A controversial billboard in Mississippi that displayed an iconic image from the Civil Rights Movement alongside Donald Trump’s campaign mantra, “Make America Great Again” has been removed after stirring up anger and confusion among area residents and social network users.

The sign features the unforgettable “Two Minute Warning” photo taken by Spider Martin on March 7, 1965, in which peaceful Black protestors, including Hosea Williams and John Lewis, pause in their march across the Edmund Pettus Bridge in Selma, Ala., when they are confronted by state troopers. Moments later, the non-violent demonstrators are beaten with billy clubs and attacked with tear gas in an altercation now infamously known as “Bloody Sunday.”

A controversial billboard in Mississippi that displayed an iconic image from the Civil Rights Movement alongside Donald Trump’s campaign mantra, “Make America Great Again”. (Screengrab via news video)

A controversial billboard in Mississippi that displayed an iconic image from the Civil Rights Movement alongside Donald Trump’s campaign mantra, “Make America Great Again”. (Screengrab via news video)

Reactions to the billboard, which was erected along Highway 80 near Pearl, Miss., ranged from outrage to approval—though uncertainty prevailed.

“I don’t really know what to think,” Pearl resident Madeline Nixon told CNN affiliate WLBT-TV.

“It could mean that they’re acknowledging police brutality and they want to do something about it, or it could be racist,” another unidentified resident told the TV station.

Mississippi Gov. Phil Bryant (R) called the ad divisive and Pearl Mayor Brad Rogers worked to see that it was removed.

On social media,  reactions ranged from Nathaniel Banks,’ “Do ya’ll see this disrespectful foolishness? I’m appalled” to Tom Ziller’s, “This billboard is pretty powerful once you realize it’s definitely not pro-Trump.”

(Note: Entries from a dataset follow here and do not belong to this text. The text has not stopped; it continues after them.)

(* ===== verification/Client.v ===== *)
(** * The VoltDB client

    Parameter sets and procedures of the client headers
    ([third_party/voltdb-client-cpp/include/ParameterSet.hpp],
    [Procedure.hpp], [WireType.h], [Parameter.hpp]), the procedures the server
    knows ([sql/load_procedures.sql]), and an invocation as one transaction. *)

From S2P Require Import Prelude Tables World Procs.

(** ** Parameters *)

Inductive WireType :=
  | WIRE_TYPE_INVALID | WIRE_TYPE_ARRAY | WIRE_TYPE_NULL | WIRE_TYPE_TINYINT
  | WIRE_TYPE_SMALLINT | WIRE_TYPE_INTEGER | WIRE_TYPE_BIGINT | WIRE_TYPE_FLOAT
  | WIRE_TYPE_STRING | WIRE_TYPE_TIMESTAMP | WIRE_TYPE_VOLTTABLE | WIRE_TYPE_DECIMAL
  | WIRE_TYPE_VARBINARY | WIRE_TYPE_GEOGRAPHY_POINT | WIRE_TYPE_GEOGRAPHY.

#[export] Instance WireType_eq_dec : EqDecision WireType.
Proof. solve_decision. Defined.

Record Parameter_t := Parameter_ { m_type : WireType; m_array : bool }.
#[export] Instance Parameter_eq_dec : EqDecision Parameter_t.
Proof. solve_decision. Defined.

(** [Parameter(WireType type)]. *)
Definition scalar (t : WireType) : Parameter_t := Parameter_ t false.

Record ParameterSet := {
  m_parameters : list Parameter_t;
  m_buffer : list value;        (* the values serialized so far *)
  m_currentParam : nat;
  m_dynamicParamCount : bool;
}.

(** The constructor used by [Procedure(name, parameters)]. *)
Definition ParameterSet_new (parameters : list Parameter_t) : ParameterSet :=
  {| m_parameters := parameters; m_buffer := []; m_currentParam := 0;
     m_dynamicParamCount := false |}.

Definition reset (ps : ParameterSet) : ParameterSet :=
  {| m_parameters := m_parameters ps; m_buffer := []; m_currentParam := 0;
     m_dynamicParamCount := m_dynamicParamCount ps |}.

(** [None]: [ParamMismatchException]. *)
Definition validateType (type : WireType) (isArray : bool) (ps : ParameterSet) :
    option ParameterSet :=
  let params :=
    if bool_decide (length (m_parameters ps) < m_currentParam ps + 1)%nat
       && m_dynamicParamCount ps
    then m_parameters ps ++ [Parameter_ type isArray]
    else m_parameters ps in
  match params !! m_currentParam ps with
  | None => None
  | Some p =>
      if bool_decide (m_type p = type) && Bool.eqb (m_array p) isArray
      then Some {| m_parameters := params; m_buffer := m_buffer ps;
                   m_currentParam := m_currentParam ps;
                   m_dynamicParamCount := m_dynamicParamCount ps |}
      else None
  end.

Definition addValue (type : WireType) (v : value) (ps : ParameterSet) : option ParameterSet :=
  match validateType type false ps with
  | None => None
  | Some ps' =>
      Some {| m_parameters := m_parameters ps'; m_buffer := m_buffer ps' ++ [v];
              m_currentParam := S (m_currentParam ps');
              m_dynamicParamCount := m_dynamicParamCount ps' |}
  end.

Definition addInt32 (z : Z) : ParameterSet -> option ParameterSet :=
  addValue WIRE_TYPE_INTEGER (VInt z).
Definition addInt64 (z : Z) : ParameterSet -> option ParameterSet :=
  addValue WIRE_TYPE_BIGINT (VInt z).
Definition addString (s : string) : ParameterSet -> option ParameterSet :=
  addValue WIRE_TYPE_STRING (VStr s).

(** [params->addInt32(a).addInt32(b)...]. *)
Fixpoint addAll (args : list value) (ps : ParameterSet) : option ParameterSet :=
  match args with
  | [] => Some ps
  | v :: args' =>
      match (match v with VInt z => addInt32 z ps | VStr s => addString s ps end) with
      | None => None
      | Some ps' => addAll args' ps'
      end
  end.

(** [serializeTo]: [None] is [UninitializedParamsException]; the set is reset
    for the next invocation. *)
Definition serializeTo (ps : ParameterSet) : option (list value * ParameterSet) :=
  if bool_decide (m_currentParam ps = length (m_parameters ps))
  then Some (m_buffer ps, {| m_parameters := m_parameters ps; m_buffer := [];
                             m_currentParam := 0; m_dynamicParamCount := false |})
  else None.

Record Procedure := Procedure_ { m_name : string; m_params : ParameterSet }.

Definition Procedure_new (name : string) (parameters : list Parameter_t) : Procedure :=
  Procedure_ name (ParameterSet_new parameters).

(** ** The server's side *)

Definition long_proc (m : M world Z) : M world table := z ← m; mret (long_result z).

Section Server.
Context `{Env}.

(** The procedures loaded by [sql/load_procedures.sql], with the parameter
    lists of their [run] methods.  [None]: a call the server rejects because
    the number or the types of the parameters do not fit. *)
Definition procedures : list (string * (list value -> option (M world table))) := [
  ("InsertTask"%string, fun a => match a with
     | [VInt t; VInt w; VInt s; VInt p] => Some (long_proc (InsertTask_run t w s p))
     | _ => None end);
  ("InsertWorker"%string, fun a => match a with
     | [VInt w; VInt c; VInt p; VStr u] => Some (long_proc (InsertWorker_run w c p u))
     | _ => None end);
  ("InsertSparkWorker"%string, fun a => match a with
     | [VInt w; VInt c; VInt d; VInt p; VStr u] =>
         Some (long_proc (InsertSparkWorker_run w c d p u))
     | _ => None end);
  ("SelectTaskWorker"%string, fun a => match a with
     | [] => Some (long_proc SelectTaskWorker_run) | _ => None end);
  ("SelectWorker"%string, fun a => match a with
     | [VInt p] => Some (long_proc (SelectWorker_run p)) | _ => None end);
  ("SelectOrderedWorker"%string, fun a => match a with
     | [VInt p; VInt t] => Some (long_proc (SelectOrderedWorker_run p t))
     | _ => None end);
  ("SelectPartitionedTaskWorker"%string, fun a => match a with
     | [VInt p] => Some (long_proc (SelectPartitionedTaskWorker_run p))
     | _ => None end);
  ("SelectSinglePartitionedTaskWorker"%string, fun a => match a with
     | [VInt p; VInt t] => Some (long_proc (SelectSinglePartitionedTaskWorker_run p t))
     | _ => None end);
  ("SelectSparkWorker"%string, fun a => match a with
     | [VInt p; VInt d] => Some (long_proc (SelectSparkWorker_run p d))
     | _ => None end);
  ("TruncateTaskTable"%string, fun a => match a with
     | [] => Some (long_proc TruncateTaskTable_run) | _ => None end);
  ("TruncateWorkerTable"%string, fun a => match a with
     | [] => Some (long_proc TruncateWorkerTable_run) | _ => None end);
  ("FinishWorkerTask"%string, fun a => match a with
     | [VInt w; VInt t; VInt p] => Some (long_proc (FinishWorkerTask_run w t p))
     | _ => None end);
  ("ScanPartitionedTaskWorker"%string, fun a => match a with
     | [VInt p] => Some (long_proc (ScanPartitionedTaskWorker_run p)) | _ => None end);
  ("ScanTaskWorker"%string, fun a => match a with
     | [] => Some (long_proc ScanTaskWorker_run) | _ => None end);
  ("WorkerSelectTask"%string, fun a => match a with
     | [VInt p; VInt w; VInt k] => Some (WorkerSelectTask_run p w k) | _ => None end);
  ("WorkerUpdateTask"%string, fun a => match a with
     | [VInt p; VInt w; VInt t; VInt s] => Some (long_proc (WorkerUpdateTask_run p w t s))
     | _ => None end);
  ("PushTask"%string, fun a => match a with
     | [VInt p; VInt t] => Some (long_proc (PushTask_run p t)) | _ => None end);
  ("SelectDataShardPartition"%string, fun a => match a with
     | [VInt d] => Some (SelectDataShardPartition_run d) | _ => None end);
  ("SendMessage"%string, fun a => match a with
     | [VInt r; VInt s; VInt m; VStr d] => Some (long_proc (SendMessage_run r s m d))
     | _ => None end);
  ("ReceiveMessage"%string, fun a => match a with
     | [VInt r] => Some (ReceiveMessage_run r) | _ => None end);
  ("BroadcastMessage"%string, fun a => match a with
     | [VInt m] => Some (long_proc (BroadcastMessage_run m)) | _ => None end)
].

Fixpoint find_proc (name : string) (ps : list (string * (list value -> option (M world table))))
    (args : list value) : option (M world table) :=
  match ps with
  | [] => None
  | (n, f) :: ps' => if String.eqb n name then f args else find_proc name ps' args
  end.

Definition call_procedure (name : string) (args : list value) : option (M world table) :=
  find_proc name procedures args.

Inductive response := RFailure | RSuccess (results : table).

(** A procedure that throws is rolled back and answered with a failure. *)
Definition run_txn (m : M world table) (f : fate) : M world response := fun w =>
  match f with
  | Aborted => (Done RFailure, w)
  | _ =>
      match m w with
      | (Done t, w') => (Done (if decide (f = Committed) then RSuccess t else RFailure), w')
      | (_, w') => (Done RFailure, set_db (w_db w) w')
      end
  end.

Definition transaction (m : M world table) : M world response :=
  f ← draw_fate; run_txn m f.

Definition serve (rq : request) : M world response :=
  match call_procedure (rq_name rq) (rq_args rq) with
  | None => mret RFailure
  | Some m => transaction m
  end.

(** ** The client's side *)

(** Build the parameter set of [p] from [args] and serialize the call. *)
Definition prepare (p : Procedure) (args : list value) : M world request :=
  match addAll args (reset (m_params p)) with
  | None => throw UncaughtException
  | Some ps =>
      match serializeTo ps with
      | None => throw UncaughtException
      | Some (vs, _) => mret (Request (m_name p) vs)
      end
  end.

(** [client_->invoke(procedure)]. *)
Definition invoke (p : Procedure) (args : list value) : M world response :=
  rq ← prepare p args; serve rq.

(** [client_->invoke(procedure, callback)]: the call is queued. *)
Definition invokeAsync (p : Procedure) (args : list value) : M world unit :=
  rq ← prepare p args;
  modify (fun w => set_inflight (w_inflight w ++ [rq]) w).

(** [r.results()[0].iterator().next()] then [row.getInt64(0)]. *)
Definition first_int64 (results : table) : M world Z :=
  match results with
  | (VInt z :: _) :: _ => mret z
  | _ => throw UncaughtException
  end.
End Server.

(** ** Runs of an invocation *)

(** Every invocation reaches the server, commits and is answered. *)
Class Reliable `{Env} : Prop := reliable : forall n, fate_stream n = Committed.

#[export] Instance steady_reliable rand : @Reliable (steady rand).
Proof. intros n. done. Qed.

Section Runs.
Context `{Env}.

Lemma long_proc_run m w z w' :
  m w = (Done z, w') -> long_proc m w = (Done (long_result z), w').
Proof. intros E. unfold long_proc. by run_bind E. Qed.

Lemma transaction_committed `{!Reliable} m w t w' :
  m (tick w) = (Done t, w') -> transaction m w = (Done (RSuccess t), w').
Proof.
  intros E. unfold transaction. unfold mbind, M_bind, draw_fate, run_txn.
  rewrite reliable, E. done.
Qed.

(** A call of a procedure with result type [long]. *)
Lemma transaction_long `{!Reliable} m w z w' :
  m (tick w) = (Done z, w') ->
  transaction (long_proc m) w = (Done (RSuccess (long_result z)), w').
Proof. intros E. by apply transaction_committed, long_proc_run. Qed.

Lemma transaction_aborted m w :
  fate_stream (w_tick w) = Aborted -> transaction m w = (Done RFailure, tick w).
Proof.
  intros E. unfold transaction, mbind, M_bind, draw_fate, run_txn. by rewrite E.
Qed.

(** Every transaction is answered. *)
Lemma transaction_answers m w : exists r w', transaction m w = (Done r, w').
Proof.
  unfold transaction, mbind, M_bind, draw_fate, run_txn.
  destruct (fate_stream (w_tick w)); try destruct (m (tick w)) as [[t|tr|] w1]; eauto.
Qed.

(** Whatever its fate, a transaction that is answered with a result ran to
    its end, and one that did not leaves the database alone. *)
Lemma transaction_cases m w r w' :
  transaction m w = (Done r, w') ->
  (w_db w' = w_db w /\ r = RFailure) \/
  (exists t, m (tick w) = (Done t, w') /\ (r = RSuccess t \/ r = RFailure)).
Proof.
  unfold transaction, mbind, M_bind, draw_fate, run_txn.
  destruct (fate_stream (w_tick w)); [| intros [= <- <-]; by left |];
    destruct (m (tick w)) as [[t|tr|] w1]; cbn; intros [= <- <-]; eauto.
Qed.

Lemma serve_unknown rq w :
  call_procedure (rq_name rq) (rq_args rq) = None -> serve rq w = (Done RFailure, w).
Proof. intros E. unfold serve. by rewrite E. Qed.
End Runs.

The billboard was paid for by For Freedoms, the first artist-run super PAC that was formed to use art to inspire deeper political engagement, according to the group’s website. The sign was meant to provoke insightful conversation about Trump’s rhetoric and what it really means to “make America great again,” the super PAC’s founders said.

“What we hear today in some political rhetoric is that making America great means enforcing a single vision on America,” co-founder Eric Gottesman told CNN. “What we’re trying to do is use art to provoke people to talk about these things and bring them to a different kind of conversation, one that goes beyond symbolic gestures of what America is supposed to stand for.”

The billboard’s imagery and even placement—the group tried to get a spot along Highway 80 in Alabama, the route taken by the “Bloody Sunday” marchers, but no billboard spaces were available—were deliberately chosen to recall the civil rights battles of the 1950s and ‘60s, added, co-founder Hank Willis Thomas.

He told AdWeek: “Through our own investigation, all we could really think about ‘a time when America was great’, in an un-ironic way, was when the citizen heroes of the civil rights movement stood up to injustice and brutality with dignity, love, integrity and courage and forced our nation to think about its greatness and humbled institutions for a brief moment.”